The UK has made, and is making, a mess of its treatment of self-employed people. Self-employed UK people have been treated as economic trash during the Covid crisis, receiving little if any income support. For 20 years the UK tax office (HMRC) has been trying to stop the self-employed from having business tax rights. It reached a crisis last year under UK budget rulings. The Uber decision now throws massive uncertainty into commercial contract law. The unknown risks of business in the UK rise massively.
Both the Uber decision and the new UK tax laws have no jurisdiction over the contracting party or the independent contractor if either reside outside of the UK. The pressure is on for UK businesses to move as much of their flexible, commercial, contractor dependent business activities out of the UK. We expect to see a surge of this over the next 18 months.

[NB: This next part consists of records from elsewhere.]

(** [k] rotations move the pointer [k] places round the endpoint list,
    so that as many rotations as there are endpoints try every endpoint
    once and come back to the first one. *)
Theorem rotate_goes_round (k : nat) (c : CoordinatorInteraction) :
  valid c ->
  rotate k c = Some (set_leader c ((leader_index_ c + Z.of_nat k) mod size c)) /\
  rotate (length (endpoints_ c)) c = Some c.
Proof.
  intros Hv.
  assert (H : forall k c, valid c ->
            rotate k c =
            Some (set_leader c ((leader_index_ c + Z.of_nat k) mod size c))).
  { clear. induction k as [|k IH]; intros c Hv.
    - simpl. rewrite Z.add_0_r, Z.mod_small by apply Hv.
      now rewrite set_leader_same.
    - cbn [rotate]. unfold GetLeader.
      assert (Hne : leader_index_ c <> INT_MAX) by (destruct Hv; lia).
      destruct (NextLeader_cases false (leader_index_ c) c Hv Hne)
        as (c1 & Heq & Hep & Hcase).
      assert (Hv1 : valid c1) by (eapply NextLeader_valid; eauto).
      assert (Hsz : size c1 = size c) by (unfold size; now rewrite Hep).
      rewrite Heq, (IH c1 Hv1), Hsz. f_equal. unfold set_leader.
      rewrite Hep. f_equal.
      destruct Hcase as [[_ [Hs|Hl]]|(_ & _ & Hl)];
        [discriminate|contradiction|].
      rewrite Hl, Zplus_mod_idemp_l. f_equal. lia. }
  split; [now apply H|].
  rewrite (H _ c Hv). fold (size c). f_equal.
  rewrite <- Zplus_mod_idemp_r, Z.mod_same, Z.add_0_r by (destruct Hv; lia).
  rewrite Z.mod_small by apply Hv. apply set_leader_same.
Qed.

Lemma rotate_goes_round_witness :
  rotate 2 three_endpoints
    = Some (set_leader three_endpoints
              ((leader_index_ three_endpoints + 2) mod size three_endpoints)) /\
  rotate 3 three_endpoints = Some three_endpoints.
Proof.
  assert (Hv : valid three_endpoints) by (vm_compute; intuition discriminate).
  exact (rotate_goes_round 2 three_endpoints Hv).
Defined.

End LeaderInvariant.

(** ** Initialising the channels *)
Section InitFacts.
Import Int Coordinator CoordinatorInit.

Variable StrToEndpoints : string -> list EndPoint.
Variable channel_Init : nat -> EndPoint -> Z.

Definition channel_of (endpoint : EndPoint) : Channel :=
  {| channel_endpoint := endpoint |}.

(** The first position at which a channel fails, if any. *)
Definition first_failure (k : nat) (endpoints : list EndPoint) (j : nat)
  : Prop :=
  (exists endpoint, endpoints !! j = Some endpoint /\
                    channel_Init (k + j) endpoint <> 0) /\
  forall i endpoint, (i < j)%nat -> endpoints !! i = Some endpoint ->
                     channel_Init (k + i) endpoint = 0.

Lemma init_channels_outcome k endpoints channels :
  let '(ok, channels') := init_channels channel_Init k endpoints channels in
  if ok
  then channels' = channels ++ List.map channel_of endpoints /\
       forall j endpoint, endpoints !! j = Some endpoint ->
                          channel_Init (k + j) endpoint = 0
  else exists j, first_failure k endpoints j /\
                 channels' = channels ++ List.map channel_of (take j endpoints).
Proof.
  revert k channels.
  induction endpoints as [|endpoint rest IH]; intros k channels; simpl.
  - split; [now rewrite app_nil_r|]. intros j e H. discriminate.
  - destruct (Z.eqb_spec (channel_Init k endpoint) 0) as [Hok|Hbad]; simpl.
    + specialize (IH (S k) (channels ++ [channel_of endpoint])).
      fold (channel_of endpoint).
      destruct (init_channels channel_Init (S k) rest _) as [[] channels'].
      * destruct IH as [-> Hall]. split; [now rewrite <- app_assoc|].
        intros [|j] e; simpl.
        -- intros [= <-]. now rewrite Nat.add_0_r.
        -- intros Hj. rewrite Nat.add_succ_r. now apply (Hall j).
      * destruct IH as (j & [(e & He & Hbad) Hbefore] & ->).
        exists (S j). split; [split|].
        -- exists e. split; [assumption|]. now rewrite Nat.add_succ_r.
        -- intros [|i] e' Hi; simpl.
           ++ intros [= <-]. now rewrite Nat.add_0_r.
           ++ intros He'. rewrite Nat.add_succ_r.
              apply (Hbefore i); [lia|assumption].
        -- simpl. now rewrite <- app_assoc.
    + exists 0%nat. split; [split|].
      * exists endpoint. split; [reflexivity|]. now rewrite Nat.add_0_r.
      * intros i e Hi. lia.
      * simpl. now rewrite app_nil_r.
Qed.

(** [Init]: the endpoint vector and the service type are replaced in
    every case and the leader index is kept.  It succeeds exactly when
    the address gives at least one endpoint and every channel
    initialises; the object then has one more channel per endpoint, in
    the order of the endpoints, so that a fresh object has as many
    channels as endpoints and [NextLeader] finds a non-empty vector.
    When a channel fails, the channels of the endpoints before it have
    been added all the same. *)
Theorem Init_makes_one_channel_per_endpoint (addr : string)
    (service_type : Z) (m : Members) :
  let endpoints := StrToEndpoints addr in
  let ok := fst (Init StrToEndpoints channel_Init addr service_type m) in
  let m' := snd (Init StrToEndpoints channel_Init addr service_type m) in
  endpoints_ m' = endpoints /\
  service_type_ m' = service_type /\
  leader_index_ m' = leader_index_ m /\
  (ok = true <->
   endpoints <> [] /\
   forall j endpoint, endpoints !! j = Some endpoint ->
                      channel_Init j endpoint = 0) /\
  (ok = true ->
   channels_ m' = channels_ m ++ List.map channel_of endpoints /\
   (channels_ m = [] ->
    length (channels_ m') = length (endpoints_ m') /\
    (1 <= length (endpoints_ m'))%nat /\
    (Z.of_nat (length endpoints) <= INT_MAX ->
     0 <= leader_index_ m < Z.of_nat (length endpoints) ->
     valid (interaction m')))) /\
  (ok = false -> endpoints <> [] ->
   exists j, first_failure 0 endpoints j /\
             channels_ m' = channels_ m ++ List.map channel_of (take j endpoints)).
Proof.
  intros endpoints ok m'. subst ok m'. unfold Init. fold endpoints.
  destruct endpoints as [|e rest] eqn:Heps.
  - simpl. repeat split; try discriminate; try tauto.
  - pose proof (init_channels_outcome 0 (e :: rest) (channels_ m)) as H.
    destruct (init_channels channel_Init 0 (e :: rest) (channels_ m))
      as [[] channels']; simpl.
    + destruct H as [-> Hall].
      split; [reflexivity|]. split; [reflexivity|]. split; [reflexivity|].
      split; [|split; [|discriminate]].
      * split; [|reflexivity]. intros _. split; [discriminate|exact Hall].
      * intros _. split; [reflexivity|]. intros Hnil. rewrite Hnil.
        cbn [app]. rewrite length_map.
        split; [reflexivity|]. split; [simpl; lia|].
        intros Hmax Hleader. unfold valid, size, interaction. simpl in *.
        lia.
    + destruct H as (j & Hfirst & ->).
      split; [reflexivity|]. split; [reflexivity|]. split; [reflexivity|].
      split; [|split; [discriminate|]].
      * split; [discriminate|]. intros [_ Hall].
        destruct Hfirst as [(e' & He' & Hbad) _].
        specialize (Hall j e' He'). simpl in Hbad. contradiction.
      * intros _ _. eauto.
Qed.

Following the 2008 global financial crisis, the UK re-built its jobs numbers substantially on the back of a surge in self-employment reaching around 4.8 million in 2017. Now, following the Covid and tax mistreatments and the new illogic around self-employment legal status, we can expect this UK jobs and economic growth trend to collapse.
Fortunately, in Australia since around 2006, we’ve developed policies to support and ‘protect’ self-employed people and treat them with respect. This has included the same access as employees to the federal parental leave scheme (2010), JobKeeper and JobSeeker (2020) and the introduction of unfair contract laws (2016) and their planned ‘beefing up this year. Also, this year the full pay-on-time laws for small business should pass.
This is what should occur. We don’t ‘protect’ people by destroying their small business. We don’t ‘protect’ people by stopping larger businesses doing business with small businesses. That’s what’s happened in the UK and California and what’s planned for across the USA.
We ‘protect’ small business people by giving them access to a practical commercial ‘rule of law’ environment, backed by sensible access to social security support where needed. This creates a stronger economy with small business at its core. Let’s hope that the UK small business destruction disease doesn’t spread to Australia.